O Metaverso é um espaço virtual repleto de conteúdo digital onde se tenta replicar o mundo objetivo através da construção de uma nova subjetividade humana. O Metaverso é um novo desenvolvimento de programação de computadores, uso de algoritmos, realidade aumentada, inteligência artificial, big data, processamento de metadados em tempo real, interação de avatar, lógica sequencial e escala de videogames. Uma guinada de 180 graus na forma como interagimos com a virtualidade.
Até agora, a virtualidade significava uma desterritorialização das relações humanas, como a que realizamos nas redes sociais, por meio do estabelecimento de vínculos, interações, diálogos e formação de grupos constituídos por afinidades e não por pertencimento a lugares específicos. Mas até agora, a imersão no mundo virtual era parcial, tendo o mundo real como âncora, uma expressão do que os indivíduos foram, são e projetam ser.

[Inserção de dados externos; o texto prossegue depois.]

(** X17: when [get_rss_feed] raises for a channel and returned for the
    channels before it, [main] raises that exception; the files of the
    channels before it hold their documents, and the files of that channel
    and of the channels after it are as they were. *)
Theorem main_stops_at_first_failure
  (parse_content : string -> Node) (load_template : string -> result (Rss -> result string))
  (urljoin : string -> string -> string) (response : string -> option string)
  (clock : nat -> string) (fs : files) (k : nat) (channel : string) (e : exn) :
  nth_error channels k = Some channel ->
  (forall j c,
      j < k -> nth_error channels j = Some c ->
      exists doc,
        get_rss_feed parse_content load_template urljoin response (clock j) c = Ok doc) ->
  get_rss_feed parse_content load_template urljoin response (clock k) channel = Raise e ->
  snd (main parse_content load_template urljoin response clock fs) = Raise e
  /\ (forall j c doc,
        j < k -> nth_error channels j = Some c ->
        get_rss_feed parse_content load_template urljoin response (clock j) c = Ok doc ->
        fst (main parse_content load_template urljoin response clock fs) (out_path c)
        = Some doc)
  /\ (forall j c,
        k <= j -> nth_error channels j = Some c ->
        fst (main parse_content load_template urljoin response clock fs) (out_path c)
        = fs (out_path c)).
Proof.
  intros Hk Hbefore He. unfold main.
  destruct (run_aborts parse_content load_template urljoin response clock
              channels 0 fs k channel e channels_NoDup Hk Hbefore He)
    as [Hres Hfs].
  split; [exact Hres|]. split; [|exact Hfs].
  intros j c doc Hj Hn Hdoc.
  apply (run_written _ _ _ _ _ channels 0 fs j c doc channels_NoDup Hn);
    [|exact Hdoc].
  intros i c' Hi Hn'. apply (Hbefore i c'); [lia | exact Hn'].
Qed.

Lemma main_stops_at_first_failure_witness :
  snd (main (fun _ => Sample.page) (fun _ => Ok (fun rss => Ok (rss_link rss))) append
         (fun url => if String.eqb url "https://t.me/s/cgevent" then None
                     else Some "")
         (fun _ => "now") (fun _ => None)) = Raise RuntimeError
  /\ fst (main (fun _ => Sample.page) (fun _ => Ok (fun rss => Ok (rss_link rss))) append
            (fun url => if String.eqb url "https://t.me/s/cgevent" then None
                        else Some "")
            (fun _ => "now") (fun _ => None))
         "gh-pages/reliable_ml.rdf" = Some "https://t.me/reliable_ml"
  /\ fst (main (fun _ => Sample.page) (fun _ => Ok (fun rss => Ok (rss_link rss))) append
            (fun url => if String.eqb url "https://t.me/s/cgevent" then None
                        else Some "")
            (fun _ => "now") (fun _ => None))
         "gh-pages/ai_newz.rdf" = None.
Proof.
  destruct (main_stops_at_first_failure (fun _ => Sample.page)
              (fun _ => Ok (fun rss => Ok (rss_link rss))) append
              (fun url => if String.eqb url "https://t.me/s/cgevent" then None
                          else Some "")
              (fun _ => "now") (fun _ => None) 2 "cgevent" RuntimeError)
    as (Hres & Hbefore & Hafter).
  - reflexivity.
  - intros j c Hj Hn. destruct j as [|[|j]]; [| |lia];
      injection Hn as <-; eexists; vm_compute; reflexivity.
  - vm_compute; reflexivity.
  - split; [exact Hres|]. split.
    + apply (Hbefore 1 "reliable_ml"); [lia | reflexivity | vm_compute; reflexivity].
    + apply (Hafter 3 "ai_newz"); [lia | reflexivity].
Defined.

A nova desterritorialização que o Metaverso expressa como processo atua como uma ruptura do equilíbrio cognitivo entre objetividade e subjetividade. A realidade concreta e tangível dá lugar a outras realidades, que demandam uma nova forma de situar o indivíduo diante do cotidiano, do tempo e do espaço.
A virtualidade rompeu a frágil barreira entre o público e o privado. Desde a sua chegada, as rotinas, os protocolos, a atuação do indivíduo e de sua família passaram a ser de domínio público. Eventos tão íntimos como a celebração de um aniversário, o início ou a dissolução de um relacionamento, uma meditação ou um funeral, tornaram-se de domínio público.
Este foi um passo necessário para a criação de avatares que interagem em realidade virtual, replicando de forma confiável os traços identitários e comportamentais de cada indivíduo. É como perder a modéstia para se despir em público, aprender a conviver e interagir com a intimidade do resto da população. Quem não “se despe” em público torna-se suspeito ou ancorado no passado, reformulando antigas concepções coloniais de inclusão e exclusão.
A lógica do “curtir” (clicar no botão “I like”) transforma o ser humano em uma mercadoria preocupada a cada dia, a cada hora, a cada minuto, com o número de visualizações ou interações que suas publicações têm nas redes.
Essa alienação, típica da biopolítica do capitalismo na quarta revolução industrial, cria uma nova ética de especial importância para a sociabilidade do Metaverso. A alienação expressa na separação artificial entre realidade tangível e realidade virtual coisas que podemos fazer em um mundo e não em outro, criando uma ética dual. Se entendermos a biopolítica como uma profunda alienação em cada ato da vida, teríamos que apontar que, na quarta revolução industrial, estão sendo geradas novas formas de dissociação esquizofrênica, que não apenas alteram valores, mas também modificam a ética humana que caracterizou o capitalismo industrial.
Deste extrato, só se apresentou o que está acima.